Exercise requirements: Your task is to quote the records from their first line through the line containing "pushed on the card's history. *)", with nothing added or left out.

Data for this exercise:
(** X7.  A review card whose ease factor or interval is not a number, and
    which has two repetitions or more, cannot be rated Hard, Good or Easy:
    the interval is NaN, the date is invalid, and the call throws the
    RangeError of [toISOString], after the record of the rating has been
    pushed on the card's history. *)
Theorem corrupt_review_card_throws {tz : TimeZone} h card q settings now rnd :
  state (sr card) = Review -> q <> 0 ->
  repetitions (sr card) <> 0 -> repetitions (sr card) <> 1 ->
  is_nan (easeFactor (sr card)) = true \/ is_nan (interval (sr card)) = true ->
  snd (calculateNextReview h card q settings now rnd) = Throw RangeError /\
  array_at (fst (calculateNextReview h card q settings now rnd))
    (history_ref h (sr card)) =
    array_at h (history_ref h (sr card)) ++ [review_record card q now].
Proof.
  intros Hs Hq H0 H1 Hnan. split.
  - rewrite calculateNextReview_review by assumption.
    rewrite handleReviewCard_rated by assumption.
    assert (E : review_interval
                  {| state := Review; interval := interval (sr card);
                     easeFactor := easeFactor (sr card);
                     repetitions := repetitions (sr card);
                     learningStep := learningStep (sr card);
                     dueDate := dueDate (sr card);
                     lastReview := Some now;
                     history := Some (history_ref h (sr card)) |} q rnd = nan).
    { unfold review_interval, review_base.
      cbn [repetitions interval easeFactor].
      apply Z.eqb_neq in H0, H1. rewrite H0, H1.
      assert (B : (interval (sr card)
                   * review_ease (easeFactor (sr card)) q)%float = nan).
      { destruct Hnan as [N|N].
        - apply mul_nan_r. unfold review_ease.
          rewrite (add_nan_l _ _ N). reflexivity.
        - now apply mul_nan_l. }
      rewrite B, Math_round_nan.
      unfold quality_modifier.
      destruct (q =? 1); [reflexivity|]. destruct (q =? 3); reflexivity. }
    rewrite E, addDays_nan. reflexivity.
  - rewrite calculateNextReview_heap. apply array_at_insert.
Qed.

Solution for this exercise:
(** X7.  A review card whose ease factor or interval is not a number, and
    which has two repetitions or more, cannot be rated Hard, Good or Easy:
    the interval is NaN, the date is invalid, and the call throws the
    RangeError of [toISOString], after the record of the rating has been
    pushed on the card's history. *)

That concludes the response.